Page MenuHomePhabricator

Upgrade Envoy to >= 1.24
Closed, ResolvedPublic

Description

Right now we're running Envoy 1.23.10 in production. There is no immediate urge to update, but I was driving by and wanted to persist the already done changelog parsing from T300324 in a new, open task.

The upstream binaries of Envoy versions >= 1.24 are no longer compatible with buster due to libc version requirements. That's why we settled with 1.23.10 for now.

And work has been done on this task in order to update to 1.20.x or 1.21.x and there are some config migrations open (see subtasks) that can/should be completed while we're on 1.18.x:

Prereqs:

  • Choose a new target version
  • Check all the intermediate release notes for any other compatibility issues in our config that need to be resolved before we begin
  • Check changelogs

Changelog (copied from T300324):
v1.24

  • stats http local_rate_limit: Fixed metric tag extraction so that stat_prefix is properly extracted. This changes the Prometheus name from envoy_http_local_rate_limit_myprefix_rate_limited{} to envoy_http_local_rate_limit_rate_limited{envoy_local_http_ratelimit_prefix=”myprefix”}.
  • stats network local_rate_limit: Fixed metric tag extraction so that stat_prefix is properly extracted.

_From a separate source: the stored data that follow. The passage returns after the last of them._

(** * GithubManager: ownership verification and pull-request listing

    A shallow embedding of [packages/api/src/driver/github.ts]:
    [parseRepoIdentifier], [getCurrentUser], [getRepo], [verifyOwnership]
    and [getUserPullRequests], with the provider (octokit) and the database
    (drizzle) as explicit effects.

    JavaScript strings are modelled as [string]; the only character the code
    inspects is the ASCII ['/'], which never occurs inside a multi-byte
    encoding, so splitting on it is independent of the encoding. *)

From Stdlib Require Import String Ascii List ZArith Lia Bool Arith.
From Stdlib Require Import DecimalString DecimalNat.
Import ListNotations.
Open Scope string_scope.
Open Scope list_scope.

(** ** JavaScript values used by the driver *)

(** [s.split('/')]: every ['/'] separates two segments, so the result has
    one more segment than the string has slashes and is never empty. *)
Fixpoint split_slash (s : string) : list string :=
  match s with
  | EmptyString => [EmptyString]
  | String c rest =>
      if Ascii.eqb c "/" then EmptyString :: split_slash rest
      else match split_slash rest with
           | seg :: segs => String c seg :: segs
           | [] => [String c EmptyString]
           end
  end.

(** The string contains a ['/']. *)
Fixpoint has_slash (s : string) : bool :=
  match s with
  | EmptyString => false
  | String c rest => Ascii.eqb c "/" || has_slash rest
  end.

(** [parts.join('/')]. *)
Fixpoint join_slash (parts : list string) : string :=
  match parts with
  | [] => EmptyString
  | [x] => x
  | x :: rest => (x ++ "/" ++ join_slash rest)%string
  end.


(** Truthiness of a value that is a string or [undefined]/[null]:
    [!x] holds for [undefined], [null] and the empty string. *)
Definition truthy (x : option string) : bool :=
  match x with
  | None => false
  | Some EmptyString => false
  | Some (String _ _) => true
  end.

(** [x || undefined] on such a value. *)
Definition or_undefined (x : option string) : option string :=
  if truthy x then x else None.

(** ** Errors *)

Inductive TRPCCode : Type :=
| FORBIDDEN
| CONFLICT
| NOT_FOUND
| INTERNAL_SERVER_ERROR.

(** What the driver can throw or let through: a plain [Error], the runtime's
    [TypeError] on a property read of [null]/[undefined], a [TRPCError], and
    the [RequestError] an octokit call rejects with (status and message). *)
Inductive Error : Type :=
| JsError (message : string)
| TypeError (message : string)
| TRPCError (code : TRPCCode) (message : string)
| RequestError (status : Z) (message : string).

This changes the Prometheus name from envoy_local_rate_limit_myprefix_rate_limited{} to envoy_local_rate_limit_rate_limited{envoy_local_ratelimit_prefix=”myprefix”}.
  • stats: Default tag extraction rules were changed for worker_id extraction. Previously, worker_ was removed from the original name during the extraction. This led to the same base stat name for both the per-worker and overall stat. For instance, in prometheus stats, the following stats were produced: :: envoy_listener_downstream_cx_total{} 2. envoy_listener_downstream_cx_total{envoy_worker_id=”0”} 1. envoy_listener_downstream_cx_total{envoy_worker_id=”1”} 1. This resulted in sum(envoy_listener_downstream_cx_total) producing 4, even though there are only 2 connections. The new behavior results in stats such as this: :: envoy_listener_downstream_cx_total{} 2. envoy_listener_worker_downstream_cx_total{envoy_worker_id=”0”} 1. envoy_listener_worker_downstream_cx_total{envoy_worker_id=”1”} 1.

v1.25

v1.26

  • nothing standing out

Things to do:

Related Objects

Event Timeline

jijiki triaged this task as Medium priority.Nov 20 2024, 4:57 PM
jijiki moved this task from Incoming 🐫 to 🛠 Upgrades and Hardware on the serviceops board.

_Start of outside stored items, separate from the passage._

(** The first entry of strictly largest area is unique. *)
Lemma first_largest_unique (pre pre' post post' : list (string * json))
      (x x' : string * json) :
  (pre ++ x :: post = pre' ++ x' :: post')%list ->
  Forall (fun e => Double.ltb (score E (snd e)) (score E (snd x)) = true) pre ->
  Forall (fun e => Double.ltb (score E (snd x)) (score E (snd e)) = false) post ->
  Forall (fun e => Double.ltb (score E (snd e)) (score E (snd x')) = true) pre' ->
  Forall (fun e => Double.ltb (score E (snd x')) (score E (snd e)) = false) post' ->
  x = x'.
Proof.
  revert pre'.
  induction pre as [| y pre IH]; intros [| y' pre'] Heq Hpre Hpost Hpre' Hpost';
    cbn [app] in Heq; injection Heq as Hhd Htl.
  - assumption.
  - subst y' post. inversion Hpre' as [| ? ? Hlt _]; subst.
    apply Forall_app in Hpost as [_ Hpost].
    inversion Hpost as [| ? ? Hle _]; subst. congruence.
  - subst y post'. inversion Hpre as [| ? ? Hlt _]; subst.
    apply Forall_app in Hpost' as [_ Hpost'].
    inversion Hpost' as [| ? ? Hle _]; subst. congruence.
  - subst y'. inversion Hpre; inversion Hpre'; subst.
    now apply (IH pre').
Qed.

(** The loop from its initial state: what it answers is the first entry of
    strictly largest area, that area being positive. *)
Lemma largest_from_iff (entries : list (string * json)) (u : string) :
  Forall (fun e => computable E (snd e)) entries ->
  largest_from E entries None Double.zero = Ok (Some u)
  <-> exists pre size post,
        entries = (pre ++ (u, size) :: post)%list
        /\ Double.ltb Double.zero (score E size) = true
        /\ Forall (fun e => Double.ltb (score E (snd e)) (score E size) = true) pre
        /\ Forall (fun e => Double.ltb (score E size) (score E (snd e)) = false) post.
Proof.
  intros Hok. split.
  - intros Hr.
    destruct (largest_from_cases entries Hok None Double.zero eq_refl)
      as [[Hnone _] | (pre & u' & size & post & Hu & -> & Hlt & Hpre & Hpost)].
    + congruence.
    + rewrite Hu in Hr. injection Hr as <-. now exists pre, size, post.
  - intros (pre & size & post & -> & Hlt & Hpre & Hpost).
    destruct (largest_from_cases (pre ++ (u, size) :: post) Hok None Double.zero eq_refl)
      as [[_ Hall] | (pre' & u' & size' & post' & Hu & Heq & Hlt' & Hpre' & Hpost')].
    + apply Forall_app in Hall as [_ Hall].
      inversion Hall as [| ? ? Hle _]; subst. cbn [snd] in Hle. congruence.
    + rewrite Hu. do 2 f_equal.
      pose proof (first_largest_unique pre pre' post post' (u, size) (u', size')
                    Heq Hpre Hpost Hpre' Hpost') as Hx.
      now injection Hx.
Qed.

Lemma pixels_bounds (d : dimensions) : whole d -> 0 <= pixels d < 2 ^ 53.
Proof.
  destruct d as [w h | v]; cbn [whole pixels]; [| intros _; split; reflexivity].
  intros (Hw & Hh & Hp). split; [nia | assumption].
Qed.

(** What is not an array has the area of [[0, 0]]. *)
Lemma area_of_malformed (size : json) :
  (forall items, size <> JArr items) -> area_of E size = Ok Double.zero.
Proof.
  intros Hsize. unfold area_of.
  destruct size; try reflexivity. now destruct (Hsize items).
Qed.

(** The area of a pair of numbers: a falsy one counts for 0. *)
Lemma area_of_numbers (x y : Double.t) :
  area_of E (JArr [JNum x; JNum y]) = Ok (Double.mul (or_zero x) (or_zero y)).
Proof.
  unfold area_of, or_zero, js_or. cbn [nth truthy].
  now destruct (Double.truthy x), (Double.truthy y).
Qed.

(** The area of a size in whole pixels is its number of pixels, as long
    as a double holds it. *)
Lemma area_of_whole (d : dimensions) :
  whole d -> area_of E (size_json d) = Ok (Double.of_Z (pixels d)).
Proof.
  destruct d as [w h | v]; cbn [whole size_json pixels].
  - intros (Hw & Hh & Hp).
    rewrite area_of_numbers, !or_zero_of_Z by assumption.
    now rewrite mul_whole.
  - apply area_of_malformed.
Qed.

Lemma score_whole (d : dimensions) :
  whole d -> score E (size_json d) = Double.of_Z (pixels d).
Proof.
  intros Hd. unfold score. rewrite (area_of_whole d Hd).
  now rewrite (of_Z_not_nan _ (pixels_bounds d Hd)).
Qed.

(** On a map of sizes in whole pixels whose areas a double holds, the loop
    answers the first entry with strictly the most pixels. *)
Lemma largest_from_whole (sizes : list (string * dimensions)) (u : string) :
  Forall (fun e => whole (snd e)) sizes ->
  largest_from E (sized_entries sizes) None Double.zero = Ok (Some u)
  <-> exists pre wh post,
        sizes = (pre ++ (u, wh) :: post)%list
        /\ 0 < pixels wh
        /\ Forall (fun e => pixels (snd e) < pixels wh) pre
        /\ Forall (fun e => pixels (snd e) <= pixels wh) post.
Proof.
  intros Hall.
  assert (Hok : Forall (fun e => computable E (snd e)) (sized_entries sizes)).
  { unfold sized_entries. rewrite Forall_map.
    apply (Forall_impl _ (P := fun e => whole (snd e))); [| exact Hall].
    intros e He. cbn [snd]. eexists. exact (area_of_whole _ He). }
  rewrite (largest_from_iff _ u Hok). rewrite Forall_forall in Hall.
  assert (Hlt : forall a b, whole a -> whole b ->
                  Double.ltb (score E (size_json a)) (score E (size_json b))
                  = (pixels a <? pixels b)).
  { intros a b Ha Hb. rewrite !score_whole by assumption.
    apply ltb_exact; now apply pixels_bounds. }
  assert (Hz : forall b, whole b ->
                 Double.ltb Double.zero (score E (size_json b)) = (0 <? pixels b)).
  { intros b Hb. rewrite score_whole by assumption.
    apply (ltb_exact 0); [lia | now apply pixels_bounds]. }
  split.
  - intros (pre & size & post & Heq & Hpos & Hpre & Hpost).
    unfold sized_entries in Heq.
    apply map_eq_app in Heq as (pre' & rest & -> & <- & Hrest).
    apply map_eq_cons in Hrest as ([u' wh] & post' & -> & Hx & <-).
    cbn [fst snd] in Hx. injection Hx as -> <-.
    assert (Hwh : whole wh).
    { apply (Hall (u, wh)). apply in_or_app. right. now left. }
    exists pre', wh, post'. split; [reflexivity |].
    rewrite Hz in Hpos by assumption. split; [now apply Z.ltb_lt |].
    rewrite Forall_map in Hpre, Hpost. rewrite Forall_forall in Hpre, Hpost.
    split; apply Forall_forall; intros [u0 wh0] Hin; cbn [snd].
    + specialize (Hpre _ Hin). cbn [snd] in Hpre.
      rewrite Hlt in Hpre; [now apply Z.ltb_lt | | assumption].
      apply (Hall (u0, wh0)). apply in_or_app. now left.
    + specialize (Hpost _ Hin). cbn [snd] in Hpost.
      rewrite Hlt in Hpost; [now apply Z.ltb_ge | assumption |].
      apply (Hall (u0, wh0)). apply in_or_app. right. now right.
  - intros (pre & wh & post & -> & Hpos & Hpre & Hpost).
    assert (Hwh : whole wh).
    { apply (Hall (u, wh)). apply in_or_app. right. now left. }
    exists (sized_entries pre), (size_json wh), (sized_entries post).
    split; [unfold sized_entries; now rewrite map_app |].
    rewrite Hz by assumption. split; [now apply Z.ltb_lt |].
    rewrite Forall_forall in Hpre, Hpost.
    unfold sized_entries. rewrite !Forall_map.
    split; apply Forall_forall; intros [u0 wh0] Hin; cbn [snd].
    + rewrite Hlt; [apply Z.ltb_lt; exact (Hpre _ Hin) | | assumption].
      apply (Hall (u0, wh0)). apply in_or_app. now left.
    + rewrite Hlt; [apply Z.ltb_ge; exact (Hpost _ Hin) | assumption |].
      apply (Hall (u0, wh0)). apply in_or_app. right. now right.
Qed.

(** The map branch of [tryEl], when the largest entry has a name. *)
Lemma tryEl_map (el : list node) (dyn : string) (parsed : json)
      (entries : list (string * json)) (u : string) :
  el <> [] ->
  attr_truthy el "data-old-hires" = None ->
  attr_truthy el "src" = None ->
  attr_truthy el "data-a-dynamic-image" = Some dyn ->
  parse_dynamic_image E dyn = Some parsed ->
  Object_entries parsed = Some entries ->
  u <> "" ->
  largest_from E entries None Double.zero = Ok (Some u) ->
  tryEl E el = JStr u.
Proof.
  intros Hel Hold Hsrc Hdyn Hparse Hentries Hu Hbest.
  unfold tryEl. destruct el; [contradiction |].
  rewrite Hold, Hsrc, Hdyn. unfold tryEl_dynamic.
  rewrite Hparse, Hentries, Hbest. apply truthy_str in Hu. now rewrite Hu.
Qed.

End LargestArea.

(** Two sizes whose products differ by one, the second being the larger,
    and round to the same double: the extractor answers the first. *)
Lemma rounded_products_tie :
  pickAmazonImage (Model.make Model.warehouse) Model.oversized = JStr "a"
  /\ 94906266 * 94906268 < 94906267 * 94906267
  /\ Double.mul (Double.of_Z 94906266) (Double.of_Z 94906268)
     = Double.mul (Double.of_Z 94906267) (Double.of_Z 94906267).
Proof. split; [| split]; vm_compute; reflexivity. Qed.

Ideally we'd need to go to 1.33 or later with this work - I have not scoped how many more complications this work will entail but for WE5.1.3 and future rate limiting work we'll need the addend features of rate limiting that these versions add.

RLazarus subscribed.

Ideally we'd need to go to 1.33 or later with this work

Ack. We're running 1.23 and the current release is 1.35, so there's quite a gap to cover -- I'll look into whether it makes more sense to do this in one big jump (given the nontrivial effort involved in each upgrade) or several smaller ones (given the delta in config versions, especially as we skip over entire deprecation periods). But the WE5.1.3 dependency on 1.33 is a good callout, thanks.

Change #1180904 had a related patch set uploaded (by RLazarus; author: RLazarus):

[operations/puppet@production] aptrepo: Add envoy-future component for bullseye

https://gerrit.wikimedia.org/r/1180904

Change #1180904 merged by RLazarus:

[operations/puppet@production] aptrepo: Add envoy-future component for bullseye

https://gerrit.wikimedia.org/r/1180904

ssingh subscribed.

For awareness: I checked with @RLazarus and removing the Traffic tag. We can add back later as required.

Change #1187036 had a related patch set uploaded (by CDanis; author: CDanis):

[operations/deployment-charts@master] otelcol: fix service name munging post-Envoy upgrade

https://gerrit.wikimedia.org/r/1187036

Change #1187036 merged by jenkins-bot:

[operations/deployment-charts@master] otelcol: fix service name munging post-Envoy upgrade

https://gerrit.wikimedia.org/r/1187036

Change #1188456 had a related patch set uploaded (by RLazarus; author: RLazarus):

[operations/puppet@production] deployment_server: Add a script for mass-deploying helmfile services

https://gerrit.wikimedia.org/r/1188456

Change #1188456 merged by RLazarus:

[operations/puppet@production] deployment_server: Add a script for mass-deploying helmfile services

https://gerrit.wikimedia.org/r/1188456

Still some hosts remaining to upgrade to 1.35 in T410975, but we don't need this umbrella task open to track the multi-stage upgrade anymore.